Work task ::
In the entries below, which lines run from the one containing "- rewrite IH, Z.lor_assoc." to the one containing "Proof. intros Hn"? Copy exactly those lines, ends included, and no others.

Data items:
_ _ _ _ _

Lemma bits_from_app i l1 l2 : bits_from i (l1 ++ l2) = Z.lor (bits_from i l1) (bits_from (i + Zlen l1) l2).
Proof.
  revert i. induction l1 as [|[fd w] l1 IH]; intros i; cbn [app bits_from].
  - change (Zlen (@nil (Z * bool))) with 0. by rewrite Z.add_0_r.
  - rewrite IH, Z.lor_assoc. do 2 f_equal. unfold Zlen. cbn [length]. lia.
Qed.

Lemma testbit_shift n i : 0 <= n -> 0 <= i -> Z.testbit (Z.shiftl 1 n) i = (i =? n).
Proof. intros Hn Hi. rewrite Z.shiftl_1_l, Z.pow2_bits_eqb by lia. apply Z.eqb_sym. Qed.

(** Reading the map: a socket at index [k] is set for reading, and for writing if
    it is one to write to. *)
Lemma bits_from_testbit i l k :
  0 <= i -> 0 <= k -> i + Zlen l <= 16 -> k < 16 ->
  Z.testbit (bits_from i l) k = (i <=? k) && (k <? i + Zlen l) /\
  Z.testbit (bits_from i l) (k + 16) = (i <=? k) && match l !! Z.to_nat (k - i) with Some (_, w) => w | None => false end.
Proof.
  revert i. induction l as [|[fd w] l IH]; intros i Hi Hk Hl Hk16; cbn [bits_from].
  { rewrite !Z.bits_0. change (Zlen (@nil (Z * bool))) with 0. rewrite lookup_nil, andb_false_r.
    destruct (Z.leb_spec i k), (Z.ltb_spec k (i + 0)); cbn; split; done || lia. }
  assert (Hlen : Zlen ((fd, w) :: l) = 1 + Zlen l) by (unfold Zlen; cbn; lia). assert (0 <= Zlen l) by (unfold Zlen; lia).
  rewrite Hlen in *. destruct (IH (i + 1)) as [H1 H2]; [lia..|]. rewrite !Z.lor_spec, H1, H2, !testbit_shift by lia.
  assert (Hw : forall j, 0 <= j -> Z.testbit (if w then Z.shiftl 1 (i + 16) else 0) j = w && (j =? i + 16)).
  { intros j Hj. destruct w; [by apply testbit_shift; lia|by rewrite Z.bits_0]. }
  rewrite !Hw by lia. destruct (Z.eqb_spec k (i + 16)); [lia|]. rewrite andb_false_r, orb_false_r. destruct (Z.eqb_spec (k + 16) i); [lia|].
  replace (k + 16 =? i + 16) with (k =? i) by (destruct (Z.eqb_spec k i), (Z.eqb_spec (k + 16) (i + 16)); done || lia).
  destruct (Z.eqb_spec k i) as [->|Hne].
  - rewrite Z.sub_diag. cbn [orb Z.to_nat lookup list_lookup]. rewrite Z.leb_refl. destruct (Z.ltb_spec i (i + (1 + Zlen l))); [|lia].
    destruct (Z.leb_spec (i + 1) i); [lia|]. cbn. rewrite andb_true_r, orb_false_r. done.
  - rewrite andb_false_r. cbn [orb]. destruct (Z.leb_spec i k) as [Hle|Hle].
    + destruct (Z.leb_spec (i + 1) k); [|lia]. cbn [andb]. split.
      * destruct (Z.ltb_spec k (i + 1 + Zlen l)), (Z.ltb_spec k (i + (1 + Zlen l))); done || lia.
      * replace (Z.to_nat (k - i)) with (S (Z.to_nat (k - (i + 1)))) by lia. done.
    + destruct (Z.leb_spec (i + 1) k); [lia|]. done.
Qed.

_ _ _ _ _

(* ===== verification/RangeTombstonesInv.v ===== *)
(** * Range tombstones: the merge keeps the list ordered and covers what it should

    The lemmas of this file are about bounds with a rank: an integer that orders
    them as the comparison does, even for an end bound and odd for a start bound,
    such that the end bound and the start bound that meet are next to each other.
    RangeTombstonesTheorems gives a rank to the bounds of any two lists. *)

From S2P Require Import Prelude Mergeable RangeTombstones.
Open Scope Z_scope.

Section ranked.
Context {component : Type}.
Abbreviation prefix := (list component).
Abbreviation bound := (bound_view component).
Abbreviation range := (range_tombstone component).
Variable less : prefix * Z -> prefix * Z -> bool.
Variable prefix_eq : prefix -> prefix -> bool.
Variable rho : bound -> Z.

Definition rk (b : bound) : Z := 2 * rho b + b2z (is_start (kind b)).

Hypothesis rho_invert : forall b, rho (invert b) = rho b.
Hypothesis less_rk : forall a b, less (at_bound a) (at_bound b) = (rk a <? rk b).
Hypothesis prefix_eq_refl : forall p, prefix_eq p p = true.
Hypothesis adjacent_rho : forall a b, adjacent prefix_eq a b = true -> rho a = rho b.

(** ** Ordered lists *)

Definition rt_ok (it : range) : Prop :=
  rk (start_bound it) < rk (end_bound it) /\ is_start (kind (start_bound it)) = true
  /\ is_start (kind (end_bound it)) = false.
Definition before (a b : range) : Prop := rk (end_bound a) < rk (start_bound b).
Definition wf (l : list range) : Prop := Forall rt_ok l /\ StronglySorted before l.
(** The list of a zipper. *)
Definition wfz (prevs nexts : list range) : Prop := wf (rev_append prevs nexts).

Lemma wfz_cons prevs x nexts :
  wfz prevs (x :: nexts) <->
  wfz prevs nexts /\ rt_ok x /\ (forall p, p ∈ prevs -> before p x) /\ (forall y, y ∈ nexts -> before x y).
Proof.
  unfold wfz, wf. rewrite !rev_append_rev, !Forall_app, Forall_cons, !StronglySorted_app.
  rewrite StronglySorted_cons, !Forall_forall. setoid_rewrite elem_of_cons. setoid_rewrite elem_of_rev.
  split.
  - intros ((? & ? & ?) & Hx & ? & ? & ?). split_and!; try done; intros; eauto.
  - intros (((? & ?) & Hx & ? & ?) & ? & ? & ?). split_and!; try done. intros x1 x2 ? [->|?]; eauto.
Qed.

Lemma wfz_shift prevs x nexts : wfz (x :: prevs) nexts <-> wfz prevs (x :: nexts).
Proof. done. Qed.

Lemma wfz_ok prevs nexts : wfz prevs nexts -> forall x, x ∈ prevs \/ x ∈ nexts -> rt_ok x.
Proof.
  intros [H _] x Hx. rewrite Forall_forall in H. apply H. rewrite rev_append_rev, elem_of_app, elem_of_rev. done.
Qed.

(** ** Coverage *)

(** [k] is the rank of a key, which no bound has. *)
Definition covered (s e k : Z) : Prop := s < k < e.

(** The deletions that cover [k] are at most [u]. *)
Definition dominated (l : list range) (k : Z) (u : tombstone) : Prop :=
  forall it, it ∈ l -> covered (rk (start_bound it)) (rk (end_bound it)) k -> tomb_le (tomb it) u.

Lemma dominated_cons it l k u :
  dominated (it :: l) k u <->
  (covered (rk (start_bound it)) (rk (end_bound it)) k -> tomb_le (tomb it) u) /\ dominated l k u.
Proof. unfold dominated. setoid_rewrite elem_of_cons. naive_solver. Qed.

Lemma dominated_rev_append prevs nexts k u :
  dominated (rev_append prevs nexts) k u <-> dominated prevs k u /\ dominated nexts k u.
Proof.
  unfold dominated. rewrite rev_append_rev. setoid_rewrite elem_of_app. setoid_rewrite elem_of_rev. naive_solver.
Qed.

_ _ _ _ _

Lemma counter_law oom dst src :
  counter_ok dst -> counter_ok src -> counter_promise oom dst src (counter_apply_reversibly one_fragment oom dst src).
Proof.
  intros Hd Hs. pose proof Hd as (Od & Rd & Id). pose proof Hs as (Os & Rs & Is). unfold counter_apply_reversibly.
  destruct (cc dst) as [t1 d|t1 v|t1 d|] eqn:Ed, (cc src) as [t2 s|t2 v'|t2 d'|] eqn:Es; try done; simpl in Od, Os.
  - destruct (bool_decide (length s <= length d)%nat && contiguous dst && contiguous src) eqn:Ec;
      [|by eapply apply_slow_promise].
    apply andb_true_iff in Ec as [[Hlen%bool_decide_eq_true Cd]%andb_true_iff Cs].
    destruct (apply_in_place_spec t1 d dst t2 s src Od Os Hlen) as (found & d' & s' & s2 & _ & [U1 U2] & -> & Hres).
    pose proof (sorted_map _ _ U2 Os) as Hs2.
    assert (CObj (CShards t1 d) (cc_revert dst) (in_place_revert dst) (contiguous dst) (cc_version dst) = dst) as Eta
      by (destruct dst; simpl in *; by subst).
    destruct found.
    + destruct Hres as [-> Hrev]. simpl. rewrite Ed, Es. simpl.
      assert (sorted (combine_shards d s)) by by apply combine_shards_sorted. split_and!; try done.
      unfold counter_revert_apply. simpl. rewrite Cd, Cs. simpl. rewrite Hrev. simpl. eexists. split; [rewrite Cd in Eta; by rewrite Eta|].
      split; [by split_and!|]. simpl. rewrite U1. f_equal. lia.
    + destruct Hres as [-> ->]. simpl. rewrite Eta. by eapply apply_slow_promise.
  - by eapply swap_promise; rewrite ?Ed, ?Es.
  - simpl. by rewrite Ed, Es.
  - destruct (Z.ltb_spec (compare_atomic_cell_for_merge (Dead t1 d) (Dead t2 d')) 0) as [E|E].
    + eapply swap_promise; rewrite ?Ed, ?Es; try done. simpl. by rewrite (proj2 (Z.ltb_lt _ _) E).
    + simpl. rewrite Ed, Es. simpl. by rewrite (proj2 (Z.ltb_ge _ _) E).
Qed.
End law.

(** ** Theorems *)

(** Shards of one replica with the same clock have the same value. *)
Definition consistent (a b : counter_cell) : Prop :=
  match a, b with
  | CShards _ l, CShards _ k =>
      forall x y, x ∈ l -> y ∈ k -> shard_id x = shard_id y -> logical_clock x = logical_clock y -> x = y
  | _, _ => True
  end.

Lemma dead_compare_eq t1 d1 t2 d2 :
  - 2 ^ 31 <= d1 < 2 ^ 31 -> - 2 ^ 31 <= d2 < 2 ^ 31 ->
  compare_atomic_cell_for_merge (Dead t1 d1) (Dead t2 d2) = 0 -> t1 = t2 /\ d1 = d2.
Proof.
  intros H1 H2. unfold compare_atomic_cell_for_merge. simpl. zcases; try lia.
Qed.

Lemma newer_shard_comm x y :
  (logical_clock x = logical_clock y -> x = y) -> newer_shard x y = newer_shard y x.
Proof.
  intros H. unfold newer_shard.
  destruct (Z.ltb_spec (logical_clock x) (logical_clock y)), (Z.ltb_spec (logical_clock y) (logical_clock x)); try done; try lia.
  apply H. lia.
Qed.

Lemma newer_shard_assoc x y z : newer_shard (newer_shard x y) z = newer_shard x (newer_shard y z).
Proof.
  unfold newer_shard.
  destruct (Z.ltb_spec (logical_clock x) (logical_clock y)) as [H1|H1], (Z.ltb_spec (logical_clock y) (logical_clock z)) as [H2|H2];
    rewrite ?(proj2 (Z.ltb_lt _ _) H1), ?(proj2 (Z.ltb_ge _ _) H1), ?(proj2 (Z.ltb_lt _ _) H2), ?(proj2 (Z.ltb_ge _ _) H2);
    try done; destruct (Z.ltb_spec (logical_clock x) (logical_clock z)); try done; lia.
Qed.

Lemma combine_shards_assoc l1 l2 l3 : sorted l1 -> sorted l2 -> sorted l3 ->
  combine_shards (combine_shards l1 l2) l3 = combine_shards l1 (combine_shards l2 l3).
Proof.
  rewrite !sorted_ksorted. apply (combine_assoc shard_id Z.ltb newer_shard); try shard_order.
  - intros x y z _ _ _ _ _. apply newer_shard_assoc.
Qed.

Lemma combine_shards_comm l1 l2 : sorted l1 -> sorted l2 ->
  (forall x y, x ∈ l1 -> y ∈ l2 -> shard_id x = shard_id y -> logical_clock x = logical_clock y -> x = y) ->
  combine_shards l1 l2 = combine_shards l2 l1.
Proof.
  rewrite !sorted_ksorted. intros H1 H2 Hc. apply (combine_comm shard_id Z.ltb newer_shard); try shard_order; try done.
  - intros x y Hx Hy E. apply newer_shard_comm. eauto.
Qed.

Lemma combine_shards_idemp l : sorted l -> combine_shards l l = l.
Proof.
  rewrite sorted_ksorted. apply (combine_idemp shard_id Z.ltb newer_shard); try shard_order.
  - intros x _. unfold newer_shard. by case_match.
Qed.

_ _ _ _ _

Task output ::
  - rewrite IH, Z.lor_assoc. do 2 f_equal. unfold Zlen. cbn [length]. lia.
Qed.

Lemma testbit_shift n i : 0 <= n -> 0 <= i -> Z.testbit (Z.shiftl 1 n) i = (i =? n).
Proof. intros Hn Hi. rewrite Z.shiftl_1_l, Z.pow2_bits_eqb by lia. apply Z.eqb_sym. Qed.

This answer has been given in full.